Recognized Social Butterfly

Beware of Trespassing on the Bees

Beware of Trespassing on the Bees.

A couple of years ago, I inadvertently tread on a nest of ground bees as I was cutting down some limbs in my jungle-like front yard. Dozens of bees stung me before I could reach my house. I had no time to swat them. A few of them adhered to me as even after I closed the door. It took a while, but I was able to whack those pesky bees to the floor and fatally stomp on them. My wife, fearing I might have a toxic reaction to the stings, gave me a shot of adrenaline. Soon I was fine; to avoid further contact with any bees who still didn’t appreciate my intrusion on their territory, I stayed in our house for the rest of the day.

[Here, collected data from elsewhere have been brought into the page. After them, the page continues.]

Lemma str_ltb_trans (a b c : list N) :
  str_ltb a b = true -> str_ltb b c = true -> str_ltb a c = true.
Proof.
  revert b c; induction a as [|x a IH]; intros [|y b] [|z c]; simpl; try easy.
  rewrite !orb_true_iff, !andb_true_iff, !N.ltb_lt, !N.eqb_eq.
  intros [H1|[H1 H2]] [H3|[H3 H4]].
  - left. lia.
  - left. lia.
  - left. lia.
  - right. split; [lia|]. now apply (IH b c).
Qed.

Lemma str_ltb_total (a b : list N) :
  str_ltb a b = false -> pystr_eqb a b = false -> str_ltb b a = true.
Proof.
  revert b; induction a as [|x a IH]; intros [|y b]; simpl; try easy.
  rewrite orb_false_iff, !andb_false_iff, orb_true_iff, andb_true_iff.
  rewrite !N.ltb_ge, N.ltb_lt, !N.eqb_neq, N.eqb_eq.
  intros [H1 H2] H3.
  destruct (N.eq_dec x y) as [->|Hne].
  - right. split; [reflexivity|]. apply IH.
    + destruct H2 as [H2|H2]; [now elim H2|exact H2].
    + destruct H3 as [H3|H3]; [now elim H3|exact H3].
  - left. lia.
Qed.

Lemma str_ltb_neq (a b : list N) : str_ltb a b = true -> pystr_eqb a b = false.
Proof.
  intros H. destruct (pystr_eqb a b) eqn:E; [|reflexivity].
  apply pystr_eqb_eq in E. subst. now rewrite str_ltb_irrefl in H.
Qed.

Lemma str_ltb_asym (a b : list N) : str_ltb a b = true -> str_ltb b a = false.
Proof.
  intros H. destruct (str_ltb b a) eqn:E; [|reflexivity].
  pose proof (str_ltb_trans a b a H E) as Hc. now rewrite str_ltb_irrefl in Hc.
Qed.

(** ** [sorted(set(l))] *)

Lemma insert_set_in (x z : list N) (l : list (list N)) :
  In z (insert_set x l) <-> z = x \/ In z l.
Proof.
  induction l as [|y l IH]; simpl.
  - intuition.
  - destruct (str_ltb x y).
    + simpl. intuition.
    + destruct (pystr_eqb x y) eqn:E.
      * apply pystr_eqb_eq in E. subst. simpl. intuition.
      * simpl. rewrite IH. intuition.
Qed.

Lemma sorted_set_in (z : list N) (l : list (list N)) :
  In z (sorted_set l) <-> In z l.
Proof.
  induction l as [|x l IH]; simpl; [reflexivity|].
  rewrite insert_set_in, IH. intuition.
Qed.

Lemma insert_set_ascending (x : list N) (l : list (list N)) :
  ascending l -> ascending (insert_set x l).
Proof.
  induction l as [|y l IH]; simpl.
  - intros _. split; [intros z []|exact I].
  - intros [Hy Hl]. destruct (str_ltb x y) eqn:E.
    + split; [|split; assumption].
      intros z [<-|Hz]; [exact E|]. apply (str_ltb_trans x y z E). now apply Hy.
    + destruct (pystr_eqb x y) eqn:E'; [split; assumption|].
      split; [|now apply IH].
      intros z Hz. apply insert_set_in in Hz. destruct Hz as [->|Hz]; [|now apply Hy].
      apply str_ltb_total; [exact E|exact E'].
Qed.

Lemma sorted_set_ascending (l : list (list N)) : ascending (sorted_set l).
Proof.
  induction l as [|x l IH]; simpl; [exact I|]. now apply insert_set_ascending.
Qed.

Lemma ascending_NoDup (l : list (list N)) : ascending l -> NoDup l.
Proof.
  induction l as [|x l IH]; simpl; intros H; constructor.
  - destruct H as [Hx _]. intros Hin. specialize (Hx x Hin).
    now rewrite str_ltb_irrefl in Hx.
  - apply IH. apply H.
Qed.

I have been scrupulously working to tidy up my beach property (inside and outside) so that it might sell faster. Today, I realized that sometimes it’s better to let a few eyesores remain.

In the back of my lot, on the no-man’s land between my house and my absentee neighbor’s, I tried to retrieve some massive dead limbs that I had flung there a couple of years ago. But to my horror, I encountered a host of ground bees in the process.


Just as their namesakes had done in the past, these bees swopped over me, repeatedly stung me, and accompanied me as I rushed into my house. Just as before, I swatted them dead after they had burrowed into my armpits or fastened upon my ankles. I had no trouble breathing; but just to be safe, I took two Benadryl and two Tylenol as advised by the Urgent Care doctor whom I contacted by phone. I washed the pills down with a beer that was not prescribed by the doctor. The swelling subsided, and the pain rapidly diminished.

A few minutes later, I cautiously went outside to see if the bees had retreated: no such luck. Scores of them were swarming around the leaf blower that I had left down the hill near their nest. I guess they figured that I might return to the scene of the crime. One sentinel was zipping about the long extension cord, the rake, and the clippers close to the garage door. I wisely scooted back indoors. I’m going to wait until tomorrow to see if any bees are still milling about the leaf blower and the other yard-work tools.


Today, things were not hunky-dory outside. Hurricane Dorian is slowly approaching; I don’t know if I can take any more pummeling this week. But after my wife and I board up, the storm and the bees should be kept at bay.


There might well be lots of limbs felled by the hurricane. I will pick them as long as they are on my extensive driveway or on my decks. But if they are in the bushes, I might ask our handyman to dispose of them: I don’t relish again getting bushwhacked by the bees.